Task requirements:
Copy out each line featuring the string "client" from the entries beneath.

Saved entries:
--- START ---

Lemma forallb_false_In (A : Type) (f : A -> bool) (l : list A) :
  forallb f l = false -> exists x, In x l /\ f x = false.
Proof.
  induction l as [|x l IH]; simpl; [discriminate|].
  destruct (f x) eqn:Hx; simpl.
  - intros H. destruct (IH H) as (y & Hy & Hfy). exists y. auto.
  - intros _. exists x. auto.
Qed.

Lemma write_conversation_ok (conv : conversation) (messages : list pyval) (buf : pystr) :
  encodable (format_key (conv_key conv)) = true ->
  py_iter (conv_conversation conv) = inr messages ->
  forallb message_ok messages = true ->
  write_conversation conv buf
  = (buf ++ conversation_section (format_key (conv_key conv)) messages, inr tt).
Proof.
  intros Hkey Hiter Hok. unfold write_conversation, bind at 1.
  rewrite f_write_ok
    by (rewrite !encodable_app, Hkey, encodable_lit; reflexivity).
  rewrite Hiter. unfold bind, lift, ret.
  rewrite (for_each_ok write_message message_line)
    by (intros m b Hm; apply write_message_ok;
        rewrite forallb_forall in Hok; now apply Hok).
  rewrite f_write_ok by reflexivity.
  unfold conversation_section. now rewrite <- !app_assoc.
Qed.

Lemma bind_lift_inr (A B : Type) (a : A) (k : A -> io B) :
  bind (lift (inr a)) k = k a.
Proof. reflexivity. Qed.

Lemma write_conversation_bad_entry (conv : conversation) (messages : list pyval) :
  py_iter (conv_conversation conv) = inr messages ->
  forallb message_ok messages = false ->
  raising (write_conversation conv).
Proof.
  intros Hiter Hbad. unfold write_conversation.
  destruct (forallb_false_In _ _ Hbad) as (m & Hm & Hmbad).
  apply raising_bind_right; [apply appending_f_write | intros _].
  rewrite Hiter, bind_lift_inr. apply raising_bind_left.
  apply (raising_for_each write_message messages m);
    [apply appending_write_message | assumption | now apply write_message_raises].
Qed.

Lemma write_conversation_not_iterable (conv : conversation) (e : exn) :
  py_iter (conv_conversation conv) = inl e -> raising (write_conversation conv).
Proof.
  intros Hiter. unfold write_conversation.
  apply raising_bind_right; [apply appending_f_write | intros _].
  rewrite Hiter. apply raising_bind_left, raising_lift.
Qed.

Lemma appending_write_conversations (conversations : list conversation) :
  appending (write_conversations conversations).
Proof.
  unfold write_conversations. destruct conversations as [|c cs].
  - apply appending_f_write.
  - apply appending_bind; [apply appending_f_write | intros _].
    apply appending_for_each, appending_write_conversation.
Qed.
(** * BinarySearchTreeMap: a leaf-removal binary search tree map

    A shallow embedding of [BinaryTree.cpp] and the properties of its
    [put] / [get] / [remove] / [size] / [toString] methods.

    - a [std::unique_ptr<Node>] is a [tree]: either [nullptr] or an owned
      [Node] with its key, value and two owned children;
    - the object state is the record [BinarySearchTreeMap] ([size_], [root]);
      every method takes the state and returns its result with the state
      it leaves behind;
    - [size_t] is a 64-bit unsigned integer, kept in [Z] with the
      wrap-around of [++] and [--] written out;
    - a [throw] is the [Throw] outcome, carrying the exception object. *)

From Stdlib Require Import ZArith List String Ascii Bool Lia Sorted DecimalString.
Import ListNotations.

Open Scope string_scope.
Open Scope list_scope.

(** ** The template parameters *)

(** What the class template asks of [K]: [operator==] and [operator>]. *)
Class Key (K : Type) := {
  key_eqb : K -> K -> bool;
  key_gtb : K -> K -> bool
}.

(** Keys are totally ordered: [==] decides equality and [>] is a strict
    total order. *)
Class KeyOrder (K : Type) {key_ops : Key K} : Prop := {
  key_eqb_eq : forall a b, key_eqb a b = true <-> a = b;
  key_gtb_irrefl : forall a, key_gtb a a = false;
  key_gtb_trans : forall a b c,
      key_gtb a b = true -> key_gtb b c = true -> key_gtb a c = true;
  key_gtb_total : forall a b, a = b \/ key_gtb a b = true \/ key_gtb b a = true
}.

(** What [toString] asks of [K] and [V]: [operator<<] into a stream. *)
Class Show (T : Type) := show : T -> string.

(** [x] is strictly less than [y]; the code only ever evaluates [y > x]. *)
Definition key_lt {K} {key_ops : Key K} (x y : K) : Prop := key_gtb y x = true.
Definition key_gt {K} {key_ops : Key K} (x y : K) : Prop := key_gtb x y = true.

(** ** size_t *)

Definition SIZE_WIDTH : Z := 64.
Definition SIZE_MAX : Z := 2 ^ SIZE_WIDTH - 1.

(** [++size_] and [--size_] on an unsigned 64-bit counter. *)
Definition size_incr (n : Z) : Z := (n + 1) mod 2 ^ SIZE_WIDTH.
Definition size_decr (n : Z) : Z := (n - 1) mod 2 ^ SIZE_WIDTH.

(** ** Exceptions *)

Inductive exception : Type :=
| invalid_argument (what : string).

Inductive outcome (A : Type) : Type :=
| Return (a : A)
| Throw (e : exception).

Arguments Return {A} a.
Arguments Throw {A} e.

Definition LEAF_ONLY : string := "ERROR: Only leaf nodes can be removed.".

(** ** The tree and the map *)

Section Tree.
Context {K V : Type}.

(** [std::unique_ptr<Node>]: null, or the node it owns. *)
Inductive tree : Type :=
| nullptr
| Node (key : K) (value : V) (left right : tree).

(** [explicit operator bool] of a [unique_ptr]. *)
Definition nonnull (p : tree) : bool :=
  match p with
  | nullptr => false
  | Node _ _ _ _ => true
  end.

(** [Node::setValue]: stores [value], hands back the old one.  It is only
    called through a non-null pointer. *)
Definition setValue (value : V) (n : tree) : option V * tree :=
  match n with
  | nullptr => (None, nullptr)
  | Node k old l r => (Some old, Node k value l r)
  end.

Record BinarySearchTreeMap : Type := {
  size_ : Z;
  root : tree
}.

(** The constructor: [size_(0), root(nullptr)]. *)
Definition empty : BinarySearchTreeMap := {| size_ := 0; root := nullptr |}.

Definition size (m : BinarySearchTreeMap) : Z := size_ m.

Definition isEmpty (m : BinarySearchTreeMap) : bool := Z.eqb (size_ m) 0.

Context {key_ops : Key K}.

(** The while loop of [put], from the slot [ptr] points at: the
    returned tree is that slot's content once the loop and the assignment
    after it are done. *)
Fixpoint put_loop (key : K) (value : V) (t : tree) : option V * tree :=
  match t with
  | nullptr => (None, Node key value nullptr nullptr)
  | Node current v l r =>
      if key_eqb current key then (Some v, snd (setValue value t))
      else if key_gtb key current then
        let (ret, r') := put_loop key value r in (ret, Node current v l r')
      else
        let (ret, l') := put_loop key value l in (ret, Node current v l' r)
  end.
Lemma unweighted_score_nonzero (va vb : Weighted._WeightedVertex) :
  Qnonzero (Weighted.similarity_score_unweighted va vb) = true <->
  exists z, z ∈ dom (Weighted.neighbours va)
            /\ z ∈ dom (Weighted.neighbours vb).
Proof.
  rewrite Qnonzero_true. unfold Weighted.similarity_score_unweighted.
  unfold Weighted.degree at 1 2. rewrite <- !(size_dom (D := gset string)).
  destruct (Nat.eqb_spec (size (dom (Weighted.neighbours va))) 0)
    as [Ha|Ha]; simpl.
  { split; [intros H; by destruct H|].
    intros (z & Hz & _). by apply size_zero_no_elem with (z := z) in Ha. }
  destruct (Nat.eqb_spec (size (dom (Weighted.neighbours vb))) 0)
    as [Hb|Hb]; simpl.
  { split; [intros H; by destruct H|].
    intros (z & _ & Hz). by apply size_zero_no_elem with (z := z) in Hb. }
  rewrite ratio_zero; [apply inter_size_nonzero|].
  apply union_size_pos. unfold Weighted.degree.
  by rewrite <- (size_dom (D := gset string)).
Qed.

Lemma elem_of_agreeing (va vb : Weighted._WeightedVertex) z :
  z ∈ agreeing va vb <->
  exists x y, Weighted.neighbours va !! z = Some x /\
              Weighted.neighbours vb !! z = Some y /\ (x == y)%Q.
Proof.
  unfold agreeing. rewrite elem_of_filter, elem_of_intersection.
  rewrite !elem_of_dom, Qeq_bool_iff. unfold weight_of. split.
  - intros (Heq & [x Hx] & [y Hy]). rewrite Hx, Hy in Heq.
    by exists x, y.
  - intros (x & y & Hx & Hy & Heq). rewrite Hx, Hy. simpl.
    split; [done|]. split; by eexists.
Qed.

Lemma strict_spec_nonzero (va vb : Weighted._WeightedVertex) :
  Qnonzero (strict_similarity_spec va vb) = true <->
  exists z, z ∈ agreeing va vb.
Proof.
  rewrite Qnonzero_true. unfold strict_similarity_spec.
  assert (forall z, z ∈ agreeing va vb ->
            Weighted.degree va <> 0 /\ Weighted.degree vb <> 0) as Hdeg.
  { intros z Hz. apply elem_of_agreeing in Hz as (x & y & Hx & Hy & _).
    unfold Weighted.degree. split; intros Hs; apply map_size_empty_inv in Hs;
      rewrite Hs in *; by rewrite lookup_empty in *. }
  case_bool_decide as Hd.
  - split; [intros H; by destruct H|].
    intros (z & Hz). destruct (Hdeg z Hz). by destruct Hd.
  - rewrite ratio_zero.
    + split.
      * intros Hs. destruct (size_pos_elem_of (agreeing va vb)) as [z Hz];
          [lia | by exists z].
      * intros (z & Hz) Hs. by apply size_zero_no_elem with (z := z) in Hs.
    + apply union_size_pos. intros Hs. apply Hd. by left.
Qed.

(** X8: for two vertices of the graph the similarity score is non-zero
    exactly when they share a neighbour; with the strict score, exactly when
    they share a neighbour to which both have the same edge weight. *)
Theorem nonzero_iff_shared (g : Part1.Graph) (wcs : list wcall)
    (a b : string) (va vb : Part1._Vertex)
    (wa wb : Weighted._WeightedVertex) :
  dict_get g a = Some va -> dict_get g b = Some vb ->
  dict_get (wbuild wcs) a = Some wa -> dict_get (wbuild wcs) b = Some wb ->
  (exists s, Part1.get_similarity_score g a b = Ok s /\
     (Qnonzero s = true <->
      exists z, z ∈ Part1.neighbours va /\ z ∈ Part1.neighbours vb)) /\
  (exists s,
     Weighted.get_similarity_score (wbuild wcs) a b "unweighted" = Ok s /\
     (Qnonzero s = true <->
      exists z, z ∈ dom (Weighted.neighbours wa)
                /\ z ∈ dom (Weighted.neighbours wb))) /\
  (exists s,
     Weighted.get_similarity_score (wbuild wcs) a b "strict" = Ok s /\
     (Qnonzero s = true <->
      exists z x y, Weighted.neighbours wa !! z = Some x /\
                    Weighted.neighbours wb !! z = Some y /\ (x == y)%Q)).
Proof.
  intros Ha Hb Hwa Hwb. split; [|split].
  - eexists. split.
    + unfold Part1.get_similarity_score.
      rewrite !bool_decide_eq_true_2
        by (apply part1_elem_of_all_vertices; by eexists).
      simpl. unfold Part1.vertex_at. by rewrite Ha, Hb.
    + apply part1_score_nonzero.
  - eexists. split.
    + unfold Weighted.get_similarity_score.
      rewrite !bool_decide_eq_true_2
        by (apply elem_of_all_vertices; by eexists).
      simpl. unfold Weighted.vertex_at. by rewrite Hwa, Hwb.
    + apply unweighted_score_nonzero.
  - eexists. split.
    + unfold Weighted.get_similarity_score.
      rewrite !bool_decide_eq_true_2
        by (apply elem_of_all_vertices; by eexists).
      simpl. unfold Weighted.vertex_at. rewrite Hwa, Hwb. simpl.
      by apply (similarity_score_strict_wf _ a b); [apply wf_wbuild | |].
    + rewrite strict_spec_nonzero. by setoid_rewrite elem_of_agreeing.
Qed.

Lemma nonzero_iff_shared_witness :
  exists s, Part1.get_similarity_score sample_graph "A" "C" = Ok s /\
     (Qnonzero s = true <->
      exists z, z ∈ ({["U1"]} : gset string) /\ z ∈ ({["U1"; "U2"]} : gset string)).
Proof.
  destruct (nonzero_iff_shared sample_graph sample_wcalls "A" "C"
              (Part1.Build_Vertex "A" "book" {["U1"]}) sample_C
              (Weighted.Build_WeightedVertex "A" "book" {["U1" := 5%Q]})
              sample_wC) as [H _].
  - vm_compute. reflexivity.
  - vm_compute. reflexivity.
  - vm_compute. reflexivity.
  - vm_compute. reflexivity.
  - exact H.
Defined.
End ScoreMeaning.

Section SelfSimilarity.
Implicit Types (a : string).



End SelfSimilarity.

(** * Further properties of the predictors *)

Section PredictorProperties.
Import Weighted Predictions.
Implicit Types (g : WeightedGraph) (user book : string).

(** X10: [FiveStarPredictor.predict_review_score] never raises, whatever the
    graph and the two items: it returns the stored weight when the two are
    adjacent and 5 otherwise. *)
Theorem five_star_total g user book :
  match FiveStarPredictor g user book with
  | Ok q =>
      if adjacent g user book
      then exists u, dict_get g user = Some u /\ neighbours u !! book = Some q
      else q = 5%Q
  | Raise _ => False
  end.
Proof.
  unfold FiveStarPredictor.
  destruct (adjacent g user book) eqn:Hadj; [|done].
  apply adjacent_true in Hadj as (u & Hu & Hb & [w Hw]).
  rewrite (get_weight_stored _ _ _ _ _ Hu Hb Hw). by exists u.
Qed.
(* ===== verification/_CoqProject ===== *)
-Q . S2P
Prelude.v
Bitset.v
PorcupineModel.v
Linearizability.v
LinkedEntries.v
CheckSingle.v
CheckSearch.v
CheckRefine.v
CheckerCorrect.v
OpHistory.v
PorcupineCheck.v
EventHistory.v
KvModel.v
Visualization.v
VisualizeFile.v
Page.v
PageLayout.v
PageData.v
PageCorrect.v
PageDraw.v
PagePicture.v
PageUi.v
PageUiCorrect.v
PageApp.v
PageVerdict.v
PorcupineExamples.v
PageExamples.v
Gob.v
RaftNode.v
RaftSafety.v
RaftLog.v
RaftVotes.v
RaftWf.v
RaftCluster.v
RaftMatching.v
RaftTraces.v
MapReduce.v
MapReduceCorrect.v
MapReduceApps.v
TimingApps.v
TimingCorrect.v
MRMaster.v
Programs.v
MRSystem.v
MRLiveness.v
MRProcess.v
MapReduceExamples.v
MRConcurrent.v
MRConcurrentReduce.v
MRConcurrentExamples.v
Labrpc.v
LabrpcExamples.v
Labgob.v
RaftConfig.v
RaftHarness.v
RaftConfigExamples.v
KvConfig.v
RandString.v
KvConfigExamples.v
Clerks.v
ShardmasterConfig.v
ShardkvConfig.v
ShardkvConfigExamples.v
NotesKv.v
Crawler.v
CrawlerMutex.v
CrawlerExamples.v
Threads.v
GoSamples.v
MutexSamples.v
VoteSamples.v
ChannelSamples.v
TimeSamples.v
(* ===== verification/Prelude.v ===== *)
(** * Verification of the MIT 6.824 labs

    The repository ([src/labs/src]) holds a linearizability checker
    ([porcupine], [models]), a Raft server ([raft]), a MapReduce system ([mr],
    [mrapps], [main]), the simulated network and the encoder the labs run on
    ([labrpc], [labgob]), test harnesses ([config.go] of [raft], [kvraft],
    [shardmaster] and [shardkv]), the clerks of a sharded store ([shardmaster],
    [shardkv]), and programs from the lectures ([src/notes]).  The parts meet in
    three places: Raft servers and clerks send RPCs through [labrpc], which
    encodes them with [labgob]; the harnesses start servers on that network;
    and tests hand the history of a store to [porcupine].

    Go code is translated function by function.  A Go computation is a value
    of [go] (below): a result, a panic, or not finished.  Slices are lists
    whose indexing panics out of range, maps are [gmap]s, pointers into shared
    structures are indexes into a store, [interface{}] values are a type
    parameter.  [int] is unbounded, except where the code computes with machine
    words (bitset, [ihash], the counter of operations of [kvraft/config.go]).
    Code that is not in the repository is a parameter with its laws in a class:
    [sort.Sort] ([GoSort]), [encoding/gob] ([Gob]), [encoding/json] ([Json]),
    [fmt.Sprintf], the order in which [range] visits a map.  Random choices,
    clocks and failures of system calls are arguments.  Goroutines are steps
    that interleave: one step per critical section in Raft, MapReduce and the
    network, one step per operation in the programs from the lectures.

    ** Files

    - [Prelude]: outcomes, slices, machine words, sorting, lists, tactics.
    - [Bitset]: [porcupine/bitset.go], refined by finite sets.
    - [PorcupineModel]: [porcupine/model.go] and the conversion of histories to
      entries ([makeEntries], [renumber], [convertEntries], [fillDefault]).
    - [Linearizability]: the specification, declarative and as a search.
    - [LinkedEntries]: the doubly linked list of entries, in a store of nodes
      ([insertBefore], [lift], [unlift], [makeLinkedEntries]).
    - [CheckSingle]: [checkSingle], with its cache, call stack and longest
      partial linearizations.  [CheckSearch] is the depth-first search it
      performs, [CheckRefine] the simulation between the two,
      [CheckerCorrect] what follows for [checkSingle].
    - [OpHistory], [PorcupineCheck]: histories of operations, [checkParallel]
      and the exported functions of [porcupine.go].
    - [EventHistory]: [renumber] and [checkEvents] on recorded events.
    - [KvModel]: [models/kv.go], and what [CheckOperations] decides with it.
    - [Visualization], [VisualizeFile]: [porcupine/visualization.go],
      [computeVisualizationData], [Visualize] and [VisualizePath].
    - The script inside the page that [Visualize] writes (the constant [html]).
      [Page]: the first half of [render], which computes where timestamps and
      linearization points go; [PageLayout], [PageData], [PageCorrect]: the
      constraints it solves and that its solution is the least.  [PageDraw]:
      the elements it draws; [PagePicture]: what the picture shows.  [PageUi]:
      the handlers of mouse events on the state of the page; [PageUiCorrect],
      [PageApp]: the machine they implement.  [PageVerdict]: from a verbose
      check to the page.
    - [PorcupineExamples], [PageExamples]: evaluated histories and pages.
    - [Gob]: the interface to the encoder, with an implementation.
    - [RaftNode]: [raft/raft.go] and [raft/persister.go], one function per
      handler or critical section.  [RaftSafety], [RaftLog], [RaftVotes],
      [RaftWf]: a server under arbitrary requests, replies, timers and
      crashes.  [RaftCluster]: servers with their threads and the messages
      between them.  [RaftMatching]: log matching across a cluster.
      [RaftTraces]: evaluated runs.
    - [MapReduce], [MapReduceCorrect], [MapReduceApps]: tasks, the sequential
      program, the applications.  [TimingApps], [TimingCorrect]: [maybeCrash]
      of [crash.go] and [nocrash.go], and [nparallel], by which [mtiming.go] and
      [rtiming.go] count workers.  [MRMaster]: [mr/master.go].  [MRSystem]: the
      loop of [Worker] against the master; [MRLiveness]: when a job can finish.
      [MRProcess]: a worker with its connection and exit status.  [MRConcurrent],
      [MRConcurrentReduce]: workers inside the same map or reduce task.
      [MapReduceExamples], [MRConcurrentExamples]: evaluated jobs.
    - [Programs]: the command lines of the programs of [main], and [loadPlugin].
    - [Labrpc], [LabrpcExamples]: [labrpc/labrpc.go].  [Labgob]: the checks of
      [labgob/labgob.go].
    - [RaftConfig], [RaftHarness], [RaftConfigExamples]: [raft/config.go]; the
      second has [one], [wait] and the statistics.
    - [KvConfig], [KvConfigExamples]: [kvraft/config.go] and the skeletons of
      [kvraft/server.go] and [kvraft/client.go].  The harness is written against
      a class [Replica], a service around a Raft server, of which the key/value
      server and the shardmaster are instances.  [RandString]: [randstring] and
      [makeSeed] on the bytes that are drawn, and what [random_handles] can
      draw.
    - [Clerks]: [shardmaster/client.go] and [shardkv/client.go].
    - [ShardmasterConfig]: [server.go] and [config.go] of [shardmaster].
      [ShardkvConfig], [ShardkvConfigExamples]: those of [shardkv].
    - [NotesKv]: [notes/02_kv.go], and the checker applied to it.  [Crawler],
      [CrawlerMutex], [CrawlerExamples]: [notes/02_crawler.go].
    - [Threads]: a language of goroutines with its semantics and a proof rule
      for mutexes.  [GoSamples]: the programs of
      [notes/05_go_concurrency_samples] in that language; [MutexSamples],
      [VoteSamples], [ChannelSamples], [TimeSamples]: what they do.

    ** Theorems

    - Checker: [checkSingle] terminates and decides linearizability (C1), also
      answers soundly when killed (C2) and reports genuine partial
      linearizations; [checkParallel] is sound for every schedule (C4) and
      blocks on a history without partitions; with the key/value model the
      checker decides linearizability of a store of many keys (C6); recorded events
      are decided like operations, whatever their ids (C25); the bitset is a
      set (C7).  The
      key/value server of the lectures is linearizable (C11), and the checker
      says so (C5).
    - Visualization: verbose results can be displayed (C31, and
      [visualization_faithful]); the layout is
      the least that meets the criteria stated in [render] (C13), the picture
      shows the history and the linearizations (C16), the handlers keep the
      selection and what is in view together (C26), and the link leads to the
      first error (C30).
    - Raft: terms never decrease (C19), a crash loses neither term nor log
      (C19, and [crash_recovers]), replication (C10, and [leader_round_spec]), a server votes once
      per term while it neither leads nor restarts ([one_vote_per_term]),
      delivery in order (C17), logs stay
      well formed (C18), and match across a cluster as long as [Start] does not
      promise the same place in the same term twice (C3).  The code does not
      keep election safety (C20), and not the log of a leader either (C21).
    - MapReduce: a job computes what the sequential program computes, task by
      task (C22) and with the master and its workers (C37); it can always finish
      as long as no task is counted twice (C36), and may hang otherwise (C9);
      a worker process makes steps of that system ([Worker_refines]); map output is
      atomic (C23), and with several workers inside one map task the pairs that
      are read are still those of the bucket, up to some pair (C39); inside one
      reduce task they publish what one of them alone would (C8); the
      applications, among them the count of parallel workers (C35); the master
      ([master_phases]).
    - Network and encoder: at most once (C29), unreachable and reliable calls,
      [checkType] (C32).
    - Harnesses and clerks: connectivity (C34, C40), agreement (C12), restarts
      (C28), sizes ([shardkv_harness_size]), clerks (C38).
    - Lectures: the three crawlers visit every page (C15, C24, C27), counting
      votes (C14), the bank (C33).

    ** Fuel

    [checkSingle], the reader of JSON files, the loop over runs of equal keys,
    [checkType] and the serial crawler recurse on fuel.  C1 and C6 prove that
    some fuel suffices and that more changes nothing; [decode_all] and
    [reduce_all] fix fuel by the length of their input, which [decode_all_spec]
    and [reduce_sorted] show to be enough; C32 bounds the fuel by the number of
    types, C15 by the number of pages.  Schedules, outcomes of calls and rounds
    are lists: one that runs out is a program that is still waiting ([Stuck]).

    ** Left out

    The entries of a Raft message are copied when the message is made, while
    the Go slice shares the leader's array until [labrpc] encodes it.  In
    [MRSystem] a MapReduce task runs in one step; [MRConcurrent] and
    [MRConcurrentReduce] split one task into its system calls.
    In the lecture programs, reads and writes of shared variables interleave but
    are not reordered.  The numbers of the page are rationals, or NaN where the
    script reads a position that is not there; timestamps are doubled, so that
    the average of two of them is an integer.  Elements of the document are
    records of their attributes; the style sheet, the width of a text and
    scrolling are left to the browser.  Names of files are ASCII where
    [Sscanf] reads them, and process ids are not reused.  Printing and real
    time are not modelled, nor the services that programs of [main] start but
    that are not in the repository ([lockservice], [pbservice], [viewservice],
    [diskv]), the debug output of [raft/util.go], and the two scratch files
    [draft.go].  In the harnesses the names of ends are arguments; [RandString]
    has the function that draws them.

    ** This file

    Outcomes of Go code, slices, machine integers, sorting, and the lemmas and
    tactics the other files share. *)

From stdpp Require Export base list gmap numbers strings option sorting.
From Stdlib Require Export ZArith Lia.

--- END ---

Answer space:
      [kvraft/server.go] and [kvraft/client.go].  The harness is written against
    - [Clerks]: [shardmaster/client.go] and [shardkv/client.go].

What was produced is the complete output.